When should I use them?
The CDC recommends that people with COVID symptoms test immediately after symptom onset then again 48 hours later if the first at-home test is negative. People with symptoms should also consider checking with a doctor about testing for other viral infections.
For those who have been exposed to the virus, the CDC recommends testing three times: once at least 5 full days after their exposure, a second time 48 hours later, and a third time 48 hours after that, if the first two tests are negative.
What if I’m positive?
If you tested positive for COVID-19 or have symptoms, experts say you should stay home and isolate for five days — whatever your vaccination status.
What if they get cold?
Tests may not be reliable if they are cold, so it’s important to bring them in from mailboxes as soon as possible. If a test has been delivered to you in below freezing temperatures, allow it to remain unopened at room temperature for at least two hours.

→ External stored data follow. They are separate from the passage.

(** [reset] with the lock free drives the clock low, high, low.  At gain 128
    (code 1) it returns at once, without sampling DOUT.  At any other code
    it then throws one acquisition away: it returns when the chip answers,
    having sent [24 + code] more pulses, taken at least one level of DOUT
    and kept the settings, and never returns when the chip does not
    answer. *)
Theorem hw_reset_outcome (s : Hw.HX711) :
  Hw.read_lock s = false ->
  (Hw.gain s = 1 ->
   Hw.reset s =
   Ok tt (Hw.with_sck_levels (false :: true :: false :: Hw.sck_levels s) s)) /\
  (Hw.gain s <> 1 -> Hw.conversion_ready (Hw.gain s) s = true ->
   exists s',
     Hw.reset s = Ok tt s' /\
     Hw.sck_levels s' =
       pulses (24 + Z.to_nat (Hw.gain s)) ++
       false :: true :: false :: Hw.sck_levels s /\
     (List.length (Hw.dout_levels s') < List.length (Hw.dout_levels s))%nat /\
     Hw.settings s' = Hw.settings s /\ Hw.read_lock s' = false) /\
  (Hw.gain s <> 1 -> Hw.conversion_ready (Hw.gain s) s = false ->
   Hw.reset s = Blocked).
Proof.
  intros Hlock. rewrite (hw_reset_eq s Hlock).
  set (s0 := Hw.with_sck_levels (false :: true :: false :: Hw.sck_levels s) s).
  assert (Hready : Hw.conversion_ready (Hw.gain s0) s0 =
                   Hw.conversion_ready (Hw.gain s) s) by reflexivity.
  split; [|split].
  - intros ->. reflexivity.
  - intros Hg Hr. apply Z.eqb_neq in Hg. rewrite Hg.
    rewrite <- Hready in Hr. unfold bind.
    destruct (Hw.read_raw_bytes s0) as [bytes s' | e s' |] eqn:E.
    + exists s'. split; [reflexivity|].
      assert (Hk := hw_keeps_read_raw_bytes s0 s').
      rewrite E in Hk. specialize (Hk eq_refl).
      apply hw_read_raw_bytes_ok_inv in E.
      destruct E as (_ & b0 & b1 & b2 & rest & _ & _ & _ & _ & Hs' & Hl).
      split; [rewrite Hs'; reflexivity|].
      split; [rewrite Hs'; exact Hl|]. split; [exact Hk|].
      rewrite Hs'. exact Hlock.
    + exfalso. revert E. rewrite hw_read_raw_bytes_outcome.
      destruct (Hw.read_lock s0); [discriminate|].
      destruct (Hw.after_ready (Hw.dout_levels s0)); [|discriminate].
      destruct (_ <=? _)%nat; discriminate.
    + exfalso. revert E Hr. rewrite hw_read_raw_bytes_outcome.
      unfold Hw.conversion_ready.
      destruct (Hw.read_lock s0); [discriminate|]. cbn [negb andb].
      destruct (Hw.after_ready (Hw.dout_levels s0)); [|discriminate].
      destruct (_ <=? _)%nat; discriminate.
  - intros Hg Hr. apply Z.eqb_neq in Hg. rewrite Hg.
    rewrite <- Hready in Hr. unfold bind.
    replace (Hw.read_raw_bytes s0) with (@Blocked Hw.HX711 (list Z));
      [reflexivity|].
    symmetry. revert Hr. rewrite hw_read_raw_bytes_outcome.
    unfold Hw.conversion_ready.
    destruct (Hw.read_lock s0); [reflexivity|]. cbn [negb andb].
    destruct (Hw.after_ready (Hw.dout_levels s0)); [|reflexivity].
    destruct (_ <=? _)%nat; [discriminate | reflexivity].
Qed.

Lemma hw_reset_outcome_witness :
  let s := Hw.with_gain 3 (hw_idle (conversion 3 5)) in
  Hw.read_lock s = false /\ Hw.gain s <> 1 /\
  Hw.conversion_ready (Hw.gain s) s = true /\
  exists s',
    Hw.reset s = Ok tt s' /\
    Hw.sck_levels s' = pulses 27 ++ [false; true; false].
Proof.
  intros s.
  assert (Hlock : Hw.read_lock s = false) by reflexivity.
  assert (Hg : Hw.gain s <> 1) by (intros H; discriminate H).
  assert (Hr : Hw.conversion_ready (Hw.gain s) s = true) by reflexivity.
  split; [exact Hlock|]. split; [exact Hg|]. split; [exact Hr|].
  destruct (hw_reset_outcome s Hlock) as (_ & Hsome & _).
  destruct (Hsome Hg Hr) as (s' & Hreset & Hsck & _).
  exists s'. split; [exact Hreset | exact Hsck].
Defined.
(** The probe of line 124, run only when the static field is [undefined]. *)
Definition probe (w : World) : M (option bool) :=
  emit EvProbe;; mret (getCargoLambdaVersion w).

(** The options the constructor builds the in-container command from. *)
Definition container_build_options (props : BundlingProps) : BuildOptions.t :=
  {| BuildOptions.entry := BUNDLING_INPUT_DIR;
     BuildOptions.bin := bin props;
     BuildOptions.target := target props;
     BuildOptions.outDir := BUNDLING_OUTPUT_DIR;
     BuildOptions.targetPlatform := "linux" |}.

(** [new Bundling(props)]. *)
Definition Bundling_new (w : World) (props : BundlingProps) : M Bundling :=
  cached ← readRunsLocally;
  resolved ← match cached with
             | Some b => mret b
             | None => v ← probe w; mret (default false v)
             end;
  writeRunsLocally (Some resolved);;
  let inputEnv := object_or (buildEnvironment props) (BUILD_ENVIRONMENT w) in
  (* Docker bundling *)
  static ← readRunsLocally;
  let shouldBuildImage :=
    truthy (forcedDockerBundling props) || negb (truthy static) in
  let image :=
    if shouldBuildImage
    then fromBuild (path_join w (dirname w) "../lib") no_build_options
    else fromRegistry "dummy" in
  buildCommand ← call (createBuildCommand w (container_build_options props));
  let command := ["bash"; "-c"; buildCommand] in
  (* Local bundling *)
  let local :=
    if negb (truthy (forcedDockerBundling props))
    then Some {| captured_props := props;
                 captured_osPlatform := os_platform w;
                 captured_inputEnv := inputEnv |}
    else None in
  mret {| props := props;
          image := image;
          command := command;
          environment := inputEnv;
          user := "root";
          local := local |}.

(** The options [tryBundle] builds the host command from. *)
Definition host_build_options (self : ILocalBundling) (outDir : string)
  : BuildOptions.t :=
  {| BuildOptions.entry := entry (captured_props self);
     BuildOptions.bin := bin (captured_props self);
     BuildOptions.target := target (captured_props self);
     BuildOptions.outDir := outDir;
     BuildOptions.targetPlatform := captured_osPlatform self |}.

(** [local.tryBundle(outDir)].  The static field, the environment and the
    helpers are those of the moment of the call; the platform is the one
    the constructor saw. *)
Definition tryBundle (self : ILocalBundling) (w : World) (outDir : string)
  : M bool :=
  static ← readRunsLocally;
  if loosely_false static then
    stderr_write
      ("cargo lambda cannot run locally. Switching to Docker bundling." +:+ LF);;
    mret false
  else
    console_log ["BUNDLING...: " +:+ outDir];;
    buildCommand ← call (createBuildCommand w (host_build_options self outDir));
    console_log ["Running:"; buildCommand];;
    let win32 := bool_decide (captured_osPlatform self = "win32") in
    cargo ← spawn w
      (if win32 then "cmd" else "bash")
      [if win32 then "/c" else "-c"; buildCommand]
      {| env := default ∅ (captured_inputEnv self) ∪ process_env w;
         cwd := entry (captured_props self);
         windowsVerbatimArguments := win32 |};
    if negb (bool_decide (status cargo = Some 0)) then
      match stderr cargo with
      | None =>
          throw "TypeError: Cannot read properties of null (reading 'toString')"
      | Some text =>
          console_error [trim text];;
          console_error ["💥  Run `cargo lambda` errored."];;
          process_exit 1
      end
    else mret true.
Lemma ReadBytes_clamps_witness :
  ReadBytes [x00; x01; x02; x03; x04; x05; x06; x07; x08; x09] 10 3 = Returns ([], 0) /\
  ReadBytes [x00; x01; x02; x03; x04; x05; x06; x07; x08; x09] 5 100
  = Returns ([x05; x06; x07; x08; x09], 5) /\
  ReadBytes [x00; x01; x02; x03; x04; x05; x06; x07; x08; x09] 5 2
  = Returns ([x05; x06], 2).
Proof.
  pose (b := [x00; x01; x02; x03; x04; x05; x06; x07; x08; x09]).
  split; [|split].
  - destruct (ReadBytes_clamps b 10 3) as (H & _ & _); [lia|lia|lia|].
    apply H. unfold len; simpl; lia.
  - destruct (ReadBytes_clamps b 5 100) as (_ & H & _); [lia|lia|lia|].
    apply H; unfold len; simpl; lia.
  - destruct (ReadBytes_clamps b 5 2) as (_ & _ & H); [lia|lia|lia|].
    apply H; unfold len; simpl; lia.
Defined.

(** C6. [ReadBytes] on a two-byte buffer with [offset = 1] and
    [num = 2^63 - 1], both non-negative: [offset+num] wraps around to
    [-2^63], the test [offset+num >= len(b)] fails, and the slice
    expression [b[1 : -2^63]] panics; the remaining byte is not returned. *)
Theorem ReadBytes_overflow_panics :
  ReadBytes [x01; x02] 1 (2 ^ 63 - 1) = Panics SliceBoundsOutOfRange.
Proof.
  reflexivity.
Qed.

(** C10. [ReadBytes] panics on a negative argument: for every buffer, a
    negative [offset] ends in a slice expression with a negative bound, and
    an [offset] inside the buffer with a negative [num] ends in the slice
    expression [b[offset : offset+num]] whose bounds are inverted.  Neither
    returns an empty or a clamped result. *)
Theorem ReadBytes_negative_argument_panics (b : list byte) (offset num : Z) :
  isInt offset -> isInt num ->
  offset < 0 \/ (0 <= offset < len b /\ num < 0) ->
  ReadBytes b offset num = Panics SliceBoundsOutOfRange.
Proof.
  intros Ho Hn H. unfold ReadBytes.
  pose proof (len_nonneg b) as Hl.
  destruct H as [H|[H1 H2]].
  - zb_false (len b <=? offset).
    destruct (len b <=? int (offset + num)).
    + unfold sliceFrom. rewrite slice_panics by lia. reflexivity.
    + rewrite slice_panics by lia. reflexivity.
  - zb_false (len b <=? offset).
    rewrite int_id by (unfold isInt in *; lia).
    zb_false (len b <=? offset + num).
    rewrite slice_panics by lia. reflexivity.
Qed.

Once at room temperature, the test can be performed according to the instructions. For more information visit this webpage.
What about my old tests?
Typically, tests should be discarded after the expiration dates printed on the packaging.
However, expiration dates have been extended on many nearly-forgotten tests in hallway closets and bathroom cupboards, so Michiganders should check this list of tests before discarding them.
Where can I get a COVID vaccine?
The U.S. Centers for Disease Control and Prevention recommended newly formulated COVID vaccines for children 6 months and older and adults.
Michiganders can find a list of vaccine providers, searchable by zip code, at www.vaccines.gov. Among the providers are family doctors, clinics, and major pharmacy chains, including Walgreens, Rite Aid, CVS, Kroger, and Meijer.
Bridge writer Mike Wilkinson contributed to this report.